(* ===== verification/GoBytes.v ===== *)
(** * Bytes and big-endian integers

    The pieces of Go's [encoding/binary], [hash/crc32] and [io] that the journal
    uses: bytes are [Byte.byte], a [[]byte] is a list, a reader is the list of
    the bytes still unread. *)

From Stdlib Require Import ZArith Lia.
From Stdlib Require Import Init.Byte Strings.Byte.
From S2P Require Import Prelude.
From stdpp Require Import options.

Abbreviation byte := Byte.byte.

Definition byte_of_Z (z : Z) : byte :=
  match Byte.of_N (Z.to_N (z mod 256)) with Some b => b | None => x00 end.

Definition Z_of_byte (b : byte) : Z := Z.of_N (Byte.to_N b).

Lemma Z_of_byte_range b : 0 ≤ Z_of_byte b < 256.
Proof. unfold Z_of_byte. pose proof (Byte.to_N_bounded b). lia. Qed.

Lemma byte_of_Z_of_byte b : byte_of_Z (Z_of_byte b) = b.
Proof.
  unfold byte_of_Z. rewrite Z.mod_small by apply Z_of_byte_range.
  unfold Z_of_byte. by rewrite N2Z.id, Byte.of_to_N.
Qed.

Lemma Z_of_byte_of_Z z : Z_of_byte (byte_of_Z z) = z mod 256.
Proof.
  unfold byte_of_Z. assert (Hz : 0 ≤ z mod 256 < 256) by (by apply Z.mod_pos_bound).
  destruct (Byte.of_N (Z.to_N (z mod 256))) as [b|] eqn:E.
  - apply Byte.to_of_N in E. unfold Z_of_byte. rewrite E. lia.
  - apply Byte.of_N_None_iff in E. lia.
Qed.

Lemma Z_of_byte_inj b1 b2 : Z_of_byte b1 = Z_of_byte b2 → b1 = b2.
Proof. intros H. by rewrite <-(byte_of_Z_of_byte b1), H, byte_of_Z_of_byte. Qed.

#[export] Instance byte_eq_dec : EqDecision byte := Byte.byte_eq_dec.

(** ** [binary.BigEndian] *)

Definition PutUint16 (v : Z) : list byte := [byte_of_Z (v / 256); byte_of_Z v].

Definition PutUint32 (v : Z) : list byte :=
  [byte_of_Z (v / 16777216); byte_of_Z (v / 65536); byte_of_Z (v / 256); byte_of_Z v].

#[global] Arguments PutUint16 : simpl never.
#[global] Arguments PutUint32 : simpl never.

(** The reading of a byte sequence, most significant byte first. *)
Definition be_value (bs : list byte) : Z :=
  foldl (λ acc b, acc * 256 + Z_of_byte b) 0 bs.

Lemma length_PutUint16 v : length (PutUint16 v) = 2%nat.
Proof. done. Qed.

Lemma length_PutUint32 v : length (PutUint32 v) = 4%nat.
Proof. done. Qed.

Lemma be_value_PutUint16 v : 0 ≤ v < 65536 → be_value (PutUint16 v) = v.
Proof.
  intros Hv. unfold be_value, PutUint16; simpl. rewrite !Z_of_byte_of_Z.
  rewrite (Z.mod_small (v / 256)).
  - pose proof (Z.div_mod v 256). lia.
  - split; [by apply Z.div_pos; lia|]. apply Z.div_lt_upper_bound; lia.
Qed.

Lemma be_value_PutUint32 v : is_u32 v → be_value (PutUint32 v) = v.
Proof.
  unfold is_u32, two32. intros Hv. unfold be_value, PutUint32; simpl.
  rewrite !Z_of_byte_of_Z, (Z.mod_small (v / 16777216)).
  - replace (v / 16777216) with (v / 256 / 256 / 256) by (by rewrite !Z.div_div by lia).
    replace (v / 65536) with (v / 256 / 256) by (by rewrite !Z.div_div by lia).
    pose proof (Z.div_mod v 256). pose proof (Z.div_mod (v / 256) 256).
    pose proof (Z.div_mod (v / 256 / 256) 256). lia.
  - split; [by apply Z.div_pos; lia|]. apply Z.div_lt_upper_bound; lia.
Qed.

Lemma be_value_range bs : 0 ≤ be_value bs < 256 ^ Z.of_nat (length bs).
Proof.
  unfold be_value. induction bs as [|b bs IH] using rev_ind; [simpl; lia|].
  rewrite foldl_app, length_app; simpl. pose proof (Z_of_byte_range b).
  rewrite Nat2Z.inj_add, Z.pow_add_r by lia. lia.
Qed.

(** ** [io.ReadFull]

    Reads exactly [n] bytes: [ErrEOF] when nothing could be read, and
    [ErrUnexpectedEOF] when only some bytes could be read. *)

Inductive ReadError := ErrEOF | ErrUnexpectedEOF.

Definition ReadFull (n : nat) (s : list byte) : Result ReadError (list byte * list byte) :=
  if decide (n ≤ length s)%nat then Ok (take n s, drop n s)
  else match s with [] => Err ErrEOF | _ => Err ErrUnexpectedEOF end.

#[global] Arguments ReadFull : simpl never.

Lemma ReadFull_app l1 l2 : ReadFull (length l1) (l1 ++ l2) = Ok (l1, l2).
Proof.
  unfold ReadFull. rewrite decide_True by (rewrite length_app; lia).
  by rewrite take_app_length, drop_app_length.
Qed.

Lemma ReadFull_app_n n l1 l2 : n = length l1 → ReadFull n (l1 ++ l2) = Ok (l1, l2).
Proof. intros ->. apply ReadFull_app. Qed.

Lemma ReadFull_Ok n s a b : ReadFull n s = Ok (a, b) → s = a ++ b ∧ length a = n.
Proof.
  unfold ReadFull. case_decide; [|by destruct s]. intros [= <- <-].
  rewrite take_drop, length_take. split; [done|lia].
Qed.

Lemma ReadFull_short n s :
  (length s < n)%nat → ReadFull n s = Err (if decide (s = []) then ErrEOF else ErrUnexpectedEOF).
Proof.
  intros. unfold ReadFull. rewrite decide_False by lia. by destruct s.
Qed.

(** ** [crc32.ChecksumIEEE]: the reflected polynomial 0xedb88320, bit by bit *)

Definition crc_poly : Z := 0xedb88320.

Definition crc_bit (c : Z) : Z :=
  if Z.testbit c 0 then Z.lxor (Z.shiftr c 1) crc_poly else Z.shiftr c 1.

Definition crc_byte (c : Z) (b : byte) : Z :=
  Nat.iter 8 crc_bit (Z.lxor c (Z_of_byte b)).

Definition ChecksumIEEE (bs : list byte) : Z :=
  Z.lxor (foldl crc_byte 0xffffffff bs) 0xffffffff.

Example ChecksumIEEE_check_value :
  ChecksumIEEE (String.list_byte_of_string "123456789") = 0xcbf43926.
Proof. vm_compute. reflexivity. Qed.

(** Numbers below [2 ^ n] by their bits. *)
Lemma lt_pow2_bits n z :
  0 ≤ n → 0 ≤ z → (∀ i, n ≤ i → Z.testbit z i = false) → z < 2 ^ n.
Proof.
  intros Hn Hz Hb. destruct (decide (z = 0)) as [->|Hne]; [by apply Z.pow_pos_nonneg|].
  apply Z.log2_lt_pow2; [lia|]. destruct (decide (n ≤ Z.log2 z)) as [Hle|]; [|lia].
  specialize (Hb _ Hle). by rewrite Z.bit_log2 in Hb by lia.
Qed.

Lemma testbit_high n z i : 0 ≤ z < 2 ^ n → n ≤ i → Z.testbit z i = false.
Proof.
  intros [Hz Hlt] Hi. destruct (decide (z = 0)) as [->|]; [by rewrite Z.testbit_0_l|].
  apply Z.bits_above_log2; [lia|]. apply Z.log2_lt_pow2 in Hlt; lia.
Qed.

Lemma lxor_u32 a b : is_u32 a → is_u32 b → is_u32 (Z.lxor a b).
Proof.
  unfold is_u32. change two32 with (2 ^ 32). intros Ha Hb.
  assert (0 ≤ Z.lxor a b) by (apply Z.lxor_nonneg; lia).
  split; [done|]. apply lt_pow2_bits; [lia|done|].
  intros i Hi. by rewrite Z.lxor_spec, !(testbit_high 32) by (done || lia).
Qed.

Lemma crc_bit_u32 c : is_u32 c → is_u32 (crc_bit c).
Proof.
  intros Hc. assert (is_u32 (Z.shiftr c 1)).
  { unfold is_u32, two32 in *. rewrite Z.shiftr_div_pow2 by lia.
    change (2 ^ 1) with 2. split; [apply Z.div_pos; lia|].
    apply Z.div_lt_upper_bound; lia. }
  unfold crc_bit. destruct (Z.testbit c 0); [|done].
  apply lxor_u32; [done|]. by unfold is_u32, crc_poly, two32.
Qed.

Lemma crc_bits_u32 n c : is_u32 c → is_u32 (Nat.iter n crc_bit c).
Proof. induction n; simpl; auto using crc_bit_u32. Qed.

Lemma Z_of_byte_u32 b : is_u32 (Z_of_byte b).
Proof. pose proof (Z_of_byte_range b). unfold is_u32, two32. lia. Qed.

Lemma crc_byte_u32 c b : is_u32 c → is_u32 (crc_byte c b).
Proof. intros. apply crc_bits_u32, lxor_u32; auto using Z_of_byte_u32. Qed.

Lemma crc_bytes_u32 bs c : is_u32 c → is_u32 (foldl crc_byte c bs).
Proof. revert c. induction bs; simpl; auto using crc_byte_u32. Qed.

Lemma ChecksumIEEE_u32 bs : is_u32 (ChecksumIEEE bs).
Proof.
  apply lxor_u32; [apply crc_bytes_u32|]; by unfold is_u32, two32.
Qed.

(** One step of the register is injective on 32-bit values: bit 31 of the
    result says whether the polynomial was added, which gives back bit 0. *)
Lemma crc_bit_inj c1 c2 : is_u32 c1 → is_u32 c2 → crc_bit c1 = crc_bit c2 → c1 = c2.
Proof.
  unfold is_u32. change two32 with (2 ^ 32). intros H1 H2 Heq.
  assert (Hmsb : ∀ c, 0 ≤ c < 2 ^ 32 → Z.testbit (crc_bit c) 31 = Z.testbit c 0).
  { intros c Hc. unfold crc_bit. destruct (Z.testbit c 0).
    - rewrite Z.lxor_spec, Z.shiftr_spec by lia.
      by rewrite (testbit_high 32) by (done || lia).
    - rewrite Z.shiftr_spec by lia. by rewrite (testbit_high 32) by (done || lia). }
  assert (H0 : Z.testbit c1 0 = Z.testbit c2 0) by (rewrite <-!Hmsb; congruence).
  assert (Hs : Z.shiftr c1 1 = Z.shiftr c2 1).
  { unfold crc_bit in Heq. rewrite <-H0 in Heq. destruct (Z.testbit c1 0); [|done].
    apply (f_equal (λ x, Z.lxor x crc_poly)) in Heq.
    by rewrite !Z.lxor_assoc, Z.lxor_nilpotent, !Z.lxor_0_r in Heq. }
  apply Z.bits_inj'. intros i Hi. destruct (decide (i = 0)) as [->|]; [done|].
  replace i with ((i - 1) + 1) by lia. rewrite <-!Z.shiftr_spec by lia. by rewrite Hs.
Qed.

Lemma crc_bits_inj n c1 c2 :
  is_u32 c1 → is_u32 c2 → Nat.iter n crc_bit c1 = Nat.iter n crc_bit c2 → c1 = c2.
Proof.
  intros H1 H2. induction n as [|n IH]; simpl; [done|].
  intros ?%crc_bit_inj; auto using crc_bits_u32.
Qed.

Lemma lxor_cancel_r a b c : Z.lxor a c = Z.lxor b c → a = b.
Proof.
  intros H. apply (f_equal (λ x, Z.lxor x c)) in H.
  by rewrite !Z.lxor_assoc, Z.lxor_nilpotent, !Z.lxor_0_r in H.
Qed.

Lemma crc_byte_inj_state c1 c2 b :
  is_u32 c1 → is_u32 c2 → crc_byte c1 b = crc_byte c2 b → c1 = c2.
Proof.
  intros H1 H2 H. apply crc_bits_inj in H; [|apply lxor_u32; auto using Z_of_byte_u32..].
  by apply lxor_cancel_r in H.
Qed.

Lemma crc_byte_inj_byte c b1 b2 :
  is_u32 c → crc_byte c b1 = crc_byte c b2 → b1 = b2.
Proof.
  intros Hc H. apply crc_bits_inj in H; [|apply lxor_u32; auto using Z_of_byte_u32..].
  rewrite !(Z.lxor_comm c) in H. by apply lxor_cancel_r, Z_of_byte_inj in H.
Qed.

Lemma crc_bytes_inj bs c1 c2 :
  is_u32 c1 → is_u32 c2 → foldl crc_byte c1 bs = foldl crc_byte c2 bs → c1 = c2.
Proof.
  revert c1 c2. induction bs as [|b bs IH]; simpl; intros c1 c2 H1 H2 H; [done|].
  apply IH in H; auto using crc_byte_u32. by apply crc_byte_inj_state in H.
Qed.

(** Changing one byte changes the checksum. *)
Lemma ChecksumIEEE_one_byte pre b1 b2 post :
  ChecksumIEEE (pre ++ b1 :: post) = ChecksumIEEE (pre ++ b2 :: post) → b1 = b2.
Proof.
  unfold ChecksumIEEE. intros H%lxor_cancel_r. rewrite !foldl_app in H; simpl in H.
  assert (Hc : is_u32 (foldl crc_byte 4294967295 pre)).
  { apply crc_bytes_u32. by unfold is_u32, two32. }
  apply crc_bytes_inj in H; auto using crc_byte_u32.
  by apply crc_byte_inj_byte in H.
Qed.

▶ **Work to be completed**
Nothing but the lines with "assert" should be returned, copied from the entries above.

▶ **Reply**
  unfold byte_of_Z. assert (Hz : 0 ≤ z mod 256 < 256) by (by apply Z.mod_pos_bound).
  assert (0 ≤ Z.lxor a b) by (apply Z.lxor_nonneg; lia).
  intros Hc. assert (is_u32 (Z.shiftr c 1)).
  assert (Hmsb : ∀ c, 0 ≤ c < 2 ^ 32 → Z.testbit (crc_bit c) 31 = Z.testbit c 0).
  assert (H0 : Z.testbit c1 0 = Z.testbit c2 0) by (rewrite <-!Hmsb; congruence).
  assert (Hs : Z.shiftr c1 1 = Z.shiftr c2 1).
  assert (Hc : is_u32 (foldl crc_byte 4294967295 pre)).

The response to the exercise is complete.